#### RAW DATA

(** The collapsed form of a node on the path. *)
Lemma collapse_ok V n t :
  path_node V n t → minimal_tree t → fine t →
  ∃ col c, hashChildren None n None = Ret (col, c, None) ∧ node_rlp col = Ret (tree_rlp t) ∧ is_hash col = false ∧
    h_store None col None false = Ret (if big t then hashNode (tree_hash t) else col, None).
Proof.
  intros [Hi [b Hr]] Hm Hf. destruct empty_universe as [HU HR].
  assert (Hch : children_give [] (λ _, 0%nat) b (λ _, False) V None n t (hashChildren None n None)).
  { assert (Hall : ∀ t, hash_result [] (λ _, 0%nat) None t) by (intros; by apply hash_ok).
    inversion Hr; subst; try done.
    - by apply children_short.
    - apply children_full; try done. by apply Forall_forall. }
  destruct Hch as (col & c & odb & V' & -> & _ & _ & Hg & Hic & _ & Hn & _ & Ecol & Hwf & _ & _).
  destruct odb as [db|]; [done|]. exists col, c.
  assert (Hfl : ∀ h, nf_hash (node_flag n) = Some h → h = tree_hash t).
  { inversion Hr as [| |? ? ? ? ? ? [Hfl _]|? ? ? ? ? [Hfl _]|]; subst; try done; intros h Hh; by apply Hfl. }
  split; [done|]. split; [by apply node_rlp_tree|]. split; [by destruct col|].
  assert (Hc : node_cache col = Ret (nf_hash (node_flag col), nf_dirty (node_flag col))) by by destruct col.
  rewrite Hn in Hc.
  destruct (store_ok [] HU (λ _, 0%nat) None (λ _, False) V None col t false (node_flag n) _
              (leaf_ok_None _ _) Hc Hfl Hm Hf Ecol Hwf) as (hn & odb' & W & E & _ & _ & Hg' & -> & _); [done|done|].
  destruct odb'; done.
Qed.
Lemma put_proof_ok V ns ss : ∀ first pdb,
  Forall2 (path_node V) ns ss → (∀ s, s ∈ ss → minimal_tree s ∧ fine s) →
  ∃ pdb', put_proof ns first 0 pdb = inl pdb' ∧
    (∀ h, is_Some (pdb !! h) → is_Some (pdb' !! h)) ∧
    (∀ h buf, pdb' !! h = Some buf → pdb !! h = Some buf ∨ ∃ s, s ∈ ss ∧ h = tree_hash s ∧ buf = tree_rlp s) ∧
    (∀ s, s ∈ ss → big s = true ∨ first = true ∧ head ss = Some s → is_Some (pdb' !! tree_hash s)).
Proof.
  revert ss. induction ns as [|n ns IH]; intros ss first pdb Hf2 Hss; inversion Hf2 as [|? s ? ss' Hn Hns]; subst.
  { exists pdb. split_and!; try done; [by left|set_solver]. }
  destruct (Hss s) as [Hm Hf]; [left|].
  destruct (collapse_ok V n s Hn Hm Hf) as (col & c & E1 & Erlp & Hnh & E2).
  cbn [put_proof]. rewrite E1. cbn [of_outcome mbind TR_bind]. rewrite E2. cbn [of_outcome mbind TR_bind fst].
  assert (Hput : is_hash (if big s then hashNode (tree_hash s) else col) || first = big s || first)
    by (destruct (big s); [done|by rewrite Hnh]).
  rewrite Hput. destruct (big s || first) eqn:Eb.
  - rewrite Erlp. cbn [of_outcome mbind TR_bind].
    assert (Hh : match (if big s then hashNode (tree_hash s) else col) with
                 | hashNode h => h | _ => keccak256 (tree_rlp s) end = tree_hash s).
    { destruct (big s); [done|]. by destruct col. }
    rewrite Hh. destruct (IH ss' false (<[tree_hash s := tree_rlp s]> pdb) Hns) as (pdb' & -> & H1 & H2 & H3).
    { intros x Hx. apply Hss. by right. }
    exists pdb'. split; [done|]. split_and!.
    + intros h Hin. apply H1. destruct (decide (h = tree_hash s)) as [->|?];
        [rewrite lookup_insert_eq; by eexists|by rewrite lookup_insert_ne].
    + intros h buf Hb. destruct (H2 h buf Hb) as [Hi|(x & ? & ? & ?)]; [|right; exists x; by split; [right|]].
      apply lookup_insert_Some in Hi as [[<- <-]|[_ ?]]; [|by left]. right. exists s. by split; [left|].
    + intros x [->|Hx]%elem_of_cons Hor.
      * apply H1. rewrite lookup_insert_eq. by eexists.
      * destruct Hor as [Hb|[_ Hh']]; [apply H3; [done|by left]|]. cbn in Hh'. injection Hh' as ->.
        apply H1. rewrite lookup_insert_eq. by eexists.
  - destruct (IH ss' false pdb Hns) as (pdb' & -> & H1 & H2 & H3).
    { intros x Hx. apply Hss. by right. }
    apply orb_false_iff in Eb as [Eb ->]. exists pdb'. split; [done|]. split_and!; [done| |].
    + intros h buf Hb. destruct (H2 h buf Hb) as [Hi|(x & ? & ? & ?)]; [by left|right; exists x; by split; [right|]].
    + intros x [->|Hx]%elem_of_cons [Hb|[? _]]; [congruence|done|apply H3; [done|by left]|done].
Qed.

########
#### RAW DATA

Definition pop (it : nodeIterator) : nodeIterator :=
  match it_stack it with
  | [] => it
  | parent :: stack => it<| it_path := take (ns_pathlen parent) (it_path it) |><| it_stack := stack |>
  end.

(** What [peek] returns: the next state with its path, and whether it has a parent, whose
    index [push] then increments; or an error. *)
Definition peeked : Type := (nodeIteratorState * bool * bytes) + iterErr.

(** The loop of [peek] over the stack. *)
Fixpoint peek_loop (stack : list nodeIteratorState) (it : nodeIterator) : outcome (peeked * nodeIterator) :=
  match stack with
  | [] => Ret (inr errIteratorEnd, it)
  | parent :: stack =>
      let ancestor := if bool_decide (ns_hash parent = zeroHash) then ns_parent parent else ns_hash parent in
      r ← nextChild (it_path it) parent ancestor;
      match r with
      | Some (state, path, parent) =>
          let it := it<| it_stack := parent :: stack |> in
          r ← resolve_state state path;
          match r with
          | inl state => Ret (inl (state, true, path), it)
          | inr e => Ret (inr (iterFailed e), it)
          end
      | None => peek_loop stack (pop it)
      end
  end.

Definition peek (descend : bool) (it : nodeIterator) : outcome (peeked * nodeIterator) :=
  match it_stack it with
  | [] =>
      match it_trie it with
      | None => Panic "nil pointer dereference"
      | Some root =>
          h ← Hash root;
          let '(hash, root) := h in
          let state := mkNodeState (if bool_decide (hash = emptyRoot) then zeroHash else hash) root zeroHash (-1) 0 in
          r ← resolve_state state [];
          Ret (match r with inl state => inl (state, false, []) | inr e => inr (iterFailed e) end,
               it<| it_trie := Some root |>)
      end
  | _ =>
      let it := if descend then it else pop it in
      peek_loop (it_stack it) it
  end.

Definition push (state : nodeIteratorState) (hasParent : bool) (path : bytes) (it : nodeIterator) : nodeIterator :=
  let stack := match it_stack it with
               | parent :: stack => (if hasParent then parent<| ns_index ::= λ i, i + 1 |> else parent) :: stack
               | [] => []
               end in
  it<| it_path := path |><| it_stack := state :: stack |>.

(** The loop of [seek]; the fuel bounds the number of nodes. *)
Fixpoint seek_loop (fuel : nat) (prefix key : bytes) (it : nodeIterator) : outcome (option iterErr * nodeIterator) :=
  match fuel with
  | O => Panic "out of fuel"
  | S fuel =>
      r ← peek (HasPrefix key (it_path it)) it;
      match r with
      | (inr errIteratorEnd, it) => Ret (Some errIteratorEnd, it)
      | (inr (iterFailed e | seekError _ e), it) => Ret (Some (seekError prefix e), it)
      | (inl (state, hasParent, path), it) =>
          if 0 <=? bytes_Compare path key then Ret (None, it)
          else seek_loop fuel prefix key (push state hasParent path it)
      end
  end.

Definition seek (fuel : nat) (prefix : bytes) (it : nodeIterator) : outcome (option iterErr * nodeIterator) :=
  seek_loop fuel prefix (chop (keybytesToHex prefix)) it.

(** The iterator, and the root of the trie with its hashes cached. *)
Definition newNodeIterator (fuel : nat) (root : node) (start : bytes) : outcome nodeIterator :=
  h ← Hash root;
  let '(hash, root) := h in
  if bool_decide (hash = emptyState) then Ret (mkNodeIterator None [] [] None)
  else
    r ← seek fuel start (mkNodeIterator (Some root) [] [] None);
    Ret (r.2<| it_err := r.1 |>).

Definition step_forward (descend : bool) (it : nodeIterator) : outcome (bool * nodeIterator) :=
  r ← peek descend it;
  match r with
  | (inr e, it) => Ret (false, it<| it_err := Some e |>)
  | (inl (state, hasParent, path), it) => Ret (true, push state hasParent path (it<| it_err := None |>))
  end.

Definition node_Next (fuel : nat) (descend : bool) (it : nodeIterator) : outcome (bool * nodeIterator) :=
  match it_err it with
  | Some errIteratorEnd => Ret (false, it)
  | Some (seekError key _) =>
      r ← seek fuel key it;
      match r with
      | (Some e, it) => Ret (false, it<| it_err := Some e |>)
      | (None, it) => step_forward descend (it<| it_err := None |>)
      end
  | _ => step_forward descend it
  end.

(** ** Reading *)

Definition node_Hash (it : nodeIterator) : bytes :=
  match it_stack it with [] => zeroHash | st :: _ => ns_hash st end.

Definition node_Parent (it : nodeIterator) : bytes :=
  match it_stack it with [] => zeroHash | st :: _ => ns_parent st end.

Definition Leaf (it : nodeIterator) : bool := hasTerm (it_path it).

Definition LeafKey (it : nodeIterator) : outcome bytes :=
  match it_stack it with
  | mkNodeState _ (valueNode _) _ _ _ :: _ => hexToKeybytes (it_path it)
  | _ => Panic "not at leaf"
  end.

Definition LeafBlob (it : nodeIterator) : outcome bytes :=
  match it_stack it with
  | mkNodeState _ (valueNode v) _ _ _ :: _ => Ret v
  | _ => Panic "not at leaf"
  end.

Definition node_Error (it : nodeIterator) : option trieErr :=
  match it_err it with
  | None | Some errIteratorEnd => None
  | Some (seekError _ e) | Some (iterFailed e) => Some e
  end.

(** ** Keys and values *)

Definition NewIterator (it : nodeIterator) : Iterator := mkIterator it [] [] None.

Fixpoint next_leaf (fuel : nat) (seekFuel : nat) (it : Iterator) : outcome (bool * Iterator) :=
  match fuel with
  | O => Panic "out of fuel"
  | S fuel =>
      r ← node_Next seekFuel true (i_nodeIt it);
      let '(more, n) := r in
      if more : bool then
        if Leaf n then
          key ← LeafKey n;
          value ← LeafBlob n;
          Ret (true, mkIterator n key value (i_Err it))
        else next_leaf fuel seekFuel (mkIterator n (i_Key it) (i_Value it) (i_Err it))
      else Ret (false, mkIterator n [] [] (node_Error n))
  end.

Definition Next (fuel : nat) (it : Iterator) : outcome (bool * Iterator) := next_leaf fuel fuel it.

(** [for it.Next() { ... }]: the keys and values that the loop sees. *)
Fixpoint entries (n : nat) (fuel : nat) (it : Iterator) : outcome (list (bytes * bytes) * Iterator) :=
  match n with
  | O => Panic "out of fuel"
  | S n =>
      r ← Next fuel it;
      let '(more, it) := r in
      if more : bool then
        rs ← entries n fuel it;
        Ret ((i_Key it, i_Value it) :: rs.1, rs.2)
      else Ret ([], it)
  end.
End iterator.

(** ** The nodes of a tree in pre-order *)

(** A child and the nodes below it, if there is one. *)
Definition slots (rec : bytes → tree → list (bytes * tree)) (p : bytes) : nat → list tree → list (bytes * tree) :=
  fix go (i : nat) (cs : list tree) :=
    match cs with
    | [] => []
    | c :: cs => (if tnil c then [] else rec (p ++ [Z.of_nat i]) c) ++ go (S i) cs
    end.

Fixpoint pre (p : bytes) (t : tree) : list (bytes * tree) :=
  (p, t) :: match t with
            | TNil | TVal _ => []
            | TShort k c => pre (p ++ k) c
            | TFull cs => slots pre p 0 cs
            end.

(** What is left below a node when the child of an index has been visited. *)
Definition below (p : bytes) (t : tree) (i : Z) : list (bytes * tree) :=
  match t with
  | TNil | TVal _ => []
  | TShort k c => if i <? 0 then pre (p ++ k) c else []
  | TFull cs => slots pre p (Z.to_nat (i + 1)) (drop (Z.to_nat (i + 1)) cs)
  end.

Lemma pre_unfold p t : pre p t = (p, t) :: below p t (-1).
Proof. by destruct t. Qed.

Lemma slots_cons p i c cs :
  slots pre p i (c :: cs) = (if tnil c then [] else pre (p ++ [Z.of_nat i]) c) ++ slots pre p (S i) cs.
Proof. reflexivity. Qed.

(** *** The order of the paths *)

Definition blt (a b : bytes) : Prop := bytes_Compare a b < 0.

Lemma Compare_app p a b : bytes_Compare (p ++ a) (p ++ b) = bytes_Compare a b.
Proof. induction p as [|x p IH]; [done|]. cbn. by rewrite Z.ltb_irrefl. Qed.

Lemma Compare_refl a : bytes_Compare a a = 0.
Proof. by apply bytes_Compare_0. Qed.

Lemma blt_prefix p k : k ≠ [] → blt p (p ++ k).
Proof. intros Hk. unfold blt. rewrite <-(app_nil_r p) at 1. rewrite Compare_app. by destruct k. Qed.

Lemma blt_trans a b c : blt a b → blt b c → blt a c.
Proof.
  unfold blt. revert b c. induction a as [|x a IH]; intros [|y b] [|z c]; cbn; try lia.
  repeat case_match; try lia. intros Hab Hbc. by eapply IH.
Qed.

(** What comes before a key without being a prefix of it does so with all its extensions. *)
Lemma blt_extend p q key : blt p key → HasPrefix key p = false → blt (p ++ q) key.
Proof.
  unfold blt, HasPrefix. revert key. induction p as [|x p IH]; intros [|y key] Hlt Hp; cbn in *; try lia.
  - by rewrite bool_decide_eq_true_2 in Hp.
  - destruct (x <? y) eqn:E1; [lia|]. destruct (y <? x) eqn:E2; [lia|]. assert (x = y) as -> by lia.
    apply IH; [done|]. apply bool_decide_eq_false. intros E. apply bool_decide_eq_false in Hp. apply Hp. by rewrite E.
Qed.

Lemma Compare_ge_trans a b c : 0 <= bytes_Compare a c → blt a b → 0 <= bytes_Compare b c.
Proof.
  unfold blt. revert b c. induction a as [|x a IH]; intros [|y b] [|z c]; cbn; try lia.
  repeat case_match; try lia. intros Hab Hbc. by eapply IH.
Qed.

########
#### RAW DATA

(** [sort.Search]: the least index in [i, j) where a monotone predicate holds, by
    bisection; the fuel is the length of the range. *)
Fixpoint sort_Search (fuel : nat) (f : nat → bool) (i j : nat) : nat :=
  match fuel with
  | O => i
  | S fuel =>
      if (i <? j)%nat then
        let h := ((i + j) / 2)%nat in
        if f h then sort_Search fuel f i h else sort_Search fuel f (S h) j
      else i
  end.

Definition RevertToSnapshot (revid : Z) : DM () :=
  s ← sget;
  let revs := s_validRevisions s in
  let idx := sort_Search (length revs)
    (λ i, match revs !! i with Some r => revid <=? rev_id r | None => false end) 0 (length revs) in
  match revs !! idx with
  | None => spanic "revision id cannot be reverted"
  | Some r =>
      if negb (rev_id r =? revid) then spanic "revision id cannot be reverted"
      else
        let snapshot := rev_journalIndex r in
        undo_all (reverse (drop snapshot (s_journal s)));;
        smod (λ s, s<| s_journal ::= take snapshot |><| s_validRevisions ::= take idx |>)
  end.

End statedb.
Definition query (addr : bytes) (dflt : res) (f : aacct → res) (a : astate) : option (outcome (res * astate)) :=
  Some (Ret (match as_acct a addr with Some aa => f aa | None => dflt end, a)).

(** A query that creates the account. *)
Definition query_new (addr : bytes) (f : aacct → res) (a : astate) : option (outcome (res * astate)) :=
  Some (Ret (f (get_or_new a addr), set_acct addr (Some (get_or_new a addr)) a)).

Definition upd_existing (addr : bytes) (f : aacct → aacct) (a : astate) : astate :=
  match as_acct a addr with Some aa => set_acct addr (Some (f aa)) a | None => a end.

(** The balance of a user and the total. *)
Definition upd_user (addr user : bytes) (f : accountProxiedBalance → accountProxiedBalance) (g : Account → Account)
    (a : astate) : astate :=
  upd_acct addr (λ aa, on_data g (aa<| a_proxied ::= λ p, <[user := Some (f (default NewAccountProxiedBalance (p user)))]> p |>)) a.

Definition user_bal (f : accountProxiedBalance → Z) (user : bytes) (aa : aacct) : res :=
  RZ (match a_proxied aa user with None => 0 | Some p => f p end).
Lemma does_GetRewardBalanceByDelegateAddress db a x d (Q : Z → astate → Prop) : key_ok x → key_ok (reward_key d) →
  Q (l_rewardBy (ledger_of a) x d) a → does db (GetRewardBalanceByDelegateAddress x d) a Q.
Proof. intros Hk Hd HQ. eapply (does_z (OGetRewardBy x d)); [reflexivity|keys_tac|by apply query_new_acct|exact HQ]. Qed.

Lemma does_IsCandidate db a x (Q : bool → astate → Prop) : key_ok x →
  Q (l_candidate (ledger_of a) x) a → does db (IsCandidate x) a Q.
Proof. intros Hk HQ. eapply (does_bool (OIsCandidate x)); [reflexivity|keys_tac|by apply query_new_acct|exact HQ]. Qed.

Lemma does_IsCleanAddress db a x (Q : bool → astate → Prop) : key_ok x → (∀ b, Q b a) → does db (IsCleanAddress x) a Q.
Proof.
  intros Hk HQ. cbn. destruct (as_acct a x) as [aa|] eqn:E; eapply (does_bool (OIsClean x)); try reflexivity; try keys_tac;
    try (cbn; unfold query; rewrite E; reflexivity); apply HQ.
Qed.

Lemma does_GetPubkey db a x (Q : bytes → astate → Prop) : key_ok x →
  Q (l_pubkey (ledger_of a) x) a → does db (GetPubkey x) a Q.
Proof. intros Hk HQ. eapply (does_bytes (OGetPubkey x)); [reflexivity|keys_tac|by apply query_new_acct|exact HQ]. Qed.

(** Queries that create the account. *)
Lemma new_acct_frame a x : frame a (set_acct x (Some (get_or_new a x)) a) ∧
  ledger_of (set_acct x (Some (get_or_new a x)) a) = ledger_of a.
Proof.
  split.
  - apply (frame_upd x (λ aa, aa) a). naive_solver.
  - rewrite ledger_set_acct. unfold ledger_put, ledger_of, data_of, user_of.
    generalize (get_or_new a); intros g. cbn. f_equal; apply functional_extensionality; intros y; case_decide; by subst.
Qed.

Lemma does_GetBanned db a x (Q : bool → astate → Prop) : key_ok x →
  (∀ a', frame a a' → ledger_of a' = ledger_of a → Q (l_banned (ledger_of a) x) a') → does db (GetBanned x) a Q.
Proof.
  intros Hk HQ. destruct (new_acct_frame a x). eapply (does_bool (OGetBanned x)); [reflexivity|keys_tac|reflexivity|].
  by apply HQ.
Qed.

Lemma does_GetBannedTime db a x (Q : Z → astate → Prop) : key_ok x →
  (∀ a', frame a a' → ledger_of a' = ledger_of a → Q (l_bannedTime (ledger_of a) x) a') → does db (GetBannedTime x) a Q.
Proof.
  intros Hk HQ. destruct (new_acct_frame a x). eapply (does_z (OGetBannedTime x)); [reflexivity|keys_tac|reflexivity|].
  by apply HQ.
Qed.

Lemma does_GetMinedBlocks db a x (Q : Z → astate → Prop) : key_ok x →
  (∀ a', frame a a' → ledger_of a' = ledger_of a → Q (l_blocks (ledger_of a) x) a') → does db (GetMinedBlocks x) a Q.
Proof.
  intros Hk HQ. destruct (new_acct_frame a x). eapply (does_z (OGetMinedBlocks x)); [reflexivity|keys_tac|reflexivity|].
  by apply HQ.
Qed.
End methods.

########

Copy the lines above exactly. Start with the line containing "(Some e, it)", end with the line containing "Definition LeafBlob (it", and include both.

▶ [TASK OUTPUT]:
      | (Some e, it) => Ret (false, it<| it_err := Some e |>)
      | (None, it) => step_forward descend (it<| it_err := None |>)
      end
  | _ => step_forward descend it
  end.

(** ** Reading *)

Definition node_Hash (it : nodeIterator) : bytes :=
  match it_stack it with [] => zeroHash | st :: _ => ns_hash st end.

Definition node_Parent (it : nodeIterator) : bytes :=
  match it_stack it with [] => zeroHash | st :: _ => ns_parent st end.

Definition Leaf (it : nodeIterator) : bool := hasTerm (it_path it).

Definition LeafKey (it : nodeIterator) : outcome bytes :=
  match it_stack it with
  | mkNodeState _ (valueNode _) _ _ _ :: _ => hexToKeybytes (it_path it)
  | _ => Panic "not at leaf"
  end.

Definition LeafBlob (it : nodeIterator) : outcome bytes :=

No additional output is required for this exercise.